Tyler Durden's picture




 

Submitted by Pater Tenebrarum via Acting-Man.com,

A Possible Economic Red Alert

We have already remarked on the growing divergence between the Dow Jones Transportation Average (TRAN) and the Dow Jones Industrials Average (DJIA) on previous occasions. These two stock averages marked the beginning of technical analysis as we know it today. Charles Dow compared the action in the averages over the long term and noticed that price divergences between them tended to develop close to turning points in the economy and the stock market.

 

engine-knock

 

 

Dow assumed that a marked upturn or downturn in one of the two sectors would soon be followed by a turn in the other sector. He essentially concluded that unless the two sectors were “confirming” each other, trouble was likely brewing under the surface. Over time, a set of technical trading rules was developed based on this observation, which is known as the “Dow Theory” today. To be sure, the Dow Theory is by no means providing fool-proof signals. However, a very large and long-lasting divergence between the two averages is usually not a particularly good sign.

 

TRAN vs INDU

Transportation stocks have steadily weakened since peaking at the last trading day of 2014. The DJIA by contrast has by and large moved sideways since then – click to enlarge.

 

No firm Dow Theory “sell signal” is in place yet, although one could perhaps regard the DJIA’s dip in late June/ early July as a “minor” DT sell signal. Still, the divergence remains a noteworthy development, especially as it coincides with worsening breadth in the broader market (even in the technology sub-sector, as John Hussman points out in his most recent weekly market report).

However, what prompts us to write about this topic again is an article by Tony Sagami that was recently published at John Mauldin’s site under the colorful title Sinking Ships, Train Wrecks, and Empty Trucks: My Case Against Transportation Stocks”.

 

Falling Prices and Tonnages

Mr. Sagami is mainly concerned with explaining why he thinks one should avoid transportation stocks like the plague here (or rather, why he even thinks about shorting a number of them). We find the charts he shows primarily intriguing from a wider economic perspective though.

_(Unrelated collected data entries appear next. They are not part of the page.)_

Lemma not_malleable b : is_byte b → b < 0x80 →
  (if b <? 0 then Some "highest bit is negative"
   else if negb (Bool.eqb (Z.shiftr b 7 =? 1) (Z.land b 0x80 =? 0x80)) then Some "highest bit"
   else if Z.land b 0x80 =? 0x80 then Some "highest bit" else None) = None.
Proof.
  intros Hb Hlt. rewrite (sign_bit b Hb), (proj2 (Z.leb_gt 0x80 b) Hlt), (proj2 (Z.ltb_ge b 0)) by apply Hb.
  assert (Z.shiftr b 7 = 0) as ->; [|done]. rewrite Z.shiftr_div_pow2 by done. apply Z.div_small. split; [apply Hb|done].
Qed.

(** C35: the signature (R, S) of the KMS, DER encoded, becomes 64 bytes: R, and
    the lower one of S and N - S, each as 32 bytes. That is the canonical form:
    S is at most half of the curve order, and the check for malleability
    passes. *)
Theorem compact_signature_canonical r s : 0 ≤ r < 2 ^ 256 → 0 ≤ s ≤ curve_order →
  ∃ sig, convertToCompactSignature (der_signature r s) = Ret (inr sig) ∧ length sig = 64%nat ∧
    be_val (take 32 sig) = r ∧ be_val (drop 32 sig) ≤ curve_order `div` 2 ∧
    (be_val (drop 32 sig) = s ∨ be_val (drop 32 sig) = curve_order - s) ∧
    compactSignatureMalleabilityCheck sig = Ret None.
Proof.
  intros Hr Hs. pose proof (low_s_range s Hs) as Hl.
  assert (curve_order `div` 2 < 0x80 * 256 ^ 31 ∧ curve_order < 2 ^ 256) as [Hhalf Horder] by (split; vm_compute; reflexivity).
  destruct (pad32_spec r Hr) as (_ & Hpr & Hvr & _). destruct (pad32_spec (low_s s)) as (_ & Hps & Hvs & Hbs); [lia|].
  exists (pad32 r ++ pad32 (low_s s))%list. rewrite compact_padded by lia.
  rewrite take_app_length', drop_app_length' by done. split_and!; [done|rewrite length_app; lia|done|lia| |].
  - rewrite Hvs. unfold low_s. destruct (_ <? _); auto.
  - unfold compactSignatureMalleabilityCheck. rewrite lookup_app_r by lia. replace (32 - length (pad32 r))%nat with 0%nat by lia.
    destruct (pad32 (low_s s)) as [|b l]; [done|]. simpl. f_equal. inversion Hbs as [|? ? Hb Hbl]; subst.
    apply not_malleable; [done|]. rewrite be_val_cons in Hvs. apply be_val_bound in Hbl.
    injection Hps as Hps. rewrite Hps in Hvs. change (Z.of_nat 31) with 31 in Hvs. nia.
Qed.

Lemma recovery_loop_spec `{Secp256k1} sig digest pk n i err j : recovery_loop sig digest pk n i err = inr j →
  i ≤ j < i + Z.of_nat n ∧ RecoverPubkey digest (sig ++ [j])%list = inr pk.
Proof.
  revert i err. induction n as [|n IH]; intros i err; [done|]. cbn [recovery_loop].
  destruct (RecoverPubkey digest (sig ++ [i])%list) as [e|pk'] eqn:E; [intros HR%IH; split; [lia|apply HR]|].
  case_bool_decide as Hpk; [|intros HR%IH; split; [lia|apply HR]].
  intros [= <-]. split; [lia|]. by rewrite E, Hpk.
Qed.

Section sound.
Context `{Pem} `{Secp256k1} {W : Type} `{CloudKMSClient W}.

(** C19: a signature that is returned is of 65 bytes, by the key that was asked
    for: its first 64 bytes verify with the public key the KMS gave for the key
    name, its last is a recovery id with which exactly that public key is
    recovered. The KMS signed the digest it was asked to sign, under the name it
    was asked for, and neither was changed in transit. *)
Theorem sign_digest_sound keyName digest (w w' : W) sig : cloud_SignDigest keyName digest w = Ret (inr sig, w') →
  ∃ pk w1 response, cloud_GetPublicKey keyName w = Ret (inr pk, w1) ∧
    kms_AsymmetricSign (mk_sign_request keyName digest (crc32c digest)) w1 = (inr response, w') ∧
    rs_Name response = keyName ∧ VerifiedDigestCrc32C response = true ∧
    crc32c (Signature response) = SignatureCrc32C response ∧
    convertToCompactSignature (Signature response) = Ret (inr (take 64 sig)) ∧ length sig = 65%nat ∧
    VerifySignature pk digest (take 64 sig) = true ∧ RecoverPubkey digest sig = inr pk ∧
    ∃ recId, sig = (take 64 sig ++ [recId])%list ∧ 0 ≤ recId < 4.
Proof.
  unfold cloud_SignDigest. intros HR. run_step HR pk w1 H1'. destruct pk as [e|pk]; [done|].
  cbv zeta in HR. run_step HR r w2 H2'. injection H2' as H2'. destruct r as [e|response]; [done|].
  destruct (String.eqb_spec (rs_Name response) (rq_Name (createSignRequestFromDigest keyName digest))) as [Hn|]; [|done].
  destruct (VerifiedDigestCrc32C response) eqn:Hv; [|done].
  destruct (Z.eqb_spec (crc32c (Signature response)) (SignatureCrc32C response)) as [Hc|]; [|done]. cbn [negb] in HR.
  unfold m_lift in HR. apply go_bind_Ret in HR as (x & HC & [= -> <-]). unfold convertToCompactRecoverableSignature in HC.
  destruct (convertToCompactSignature (Signature response)) as [[e|compact]|] eqn:Hcs; [done| |done].
  destruct (compactSignatureMalleabilityCheck compact) as [[e|]|]; [done| |done].
  destruct (VerifySignature pk digest compact) eqn:Hver; [|done]. cbn [negb] in HC.
  destruct (calculateRecoveryID compact digest pk) as [e|recId] eqn:Hrec; [done|]. injection HC as <-.
  apply recovery_loop_spec in Hrec as [Hrange Hrec]. apply compact_length in Hcs as Hlen.
  rewrite take_app_length' by done. exists pk, w1, response. split_and!; try done.
  - rewrite length_app, Hlen. done.
  - exists recId. split; [done|]. lia.
Qed.
End sound.

(** ** auth.go, config.go *)

(** hexutil of go-ethereum. *)
Class Hexutil := { hexutil_Decode : string → string + bytes; hexutil_DecodeBig : string → string + Z }.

The first chart depicts Shanghai freight rates for container ships. Container shipping companies are evidently hurting rather badly here, as freight rates have even fallen quite a bit below bunker fuel costs recently.

 

Shanghai container freight

Shanghai containerized freight index – the cost of shipping a container from Shanghai to Rotterdam. This is quite a stunning collapse – on this particular route, ships will reportedly lose $57 per TEU on fuel costs alone.

 

As Mr. Sagami explains, a lot of this has to do with the still growing overhang of new ships, as shipping companies have ordered too many new ships at the height of the last boom. The supply glut is already enormous, but seems set to worsen even further in the near future. Trade data from the region suggest that Asian trade remains quite weak as well. In short, the glut in container ships only explains a part of the decline.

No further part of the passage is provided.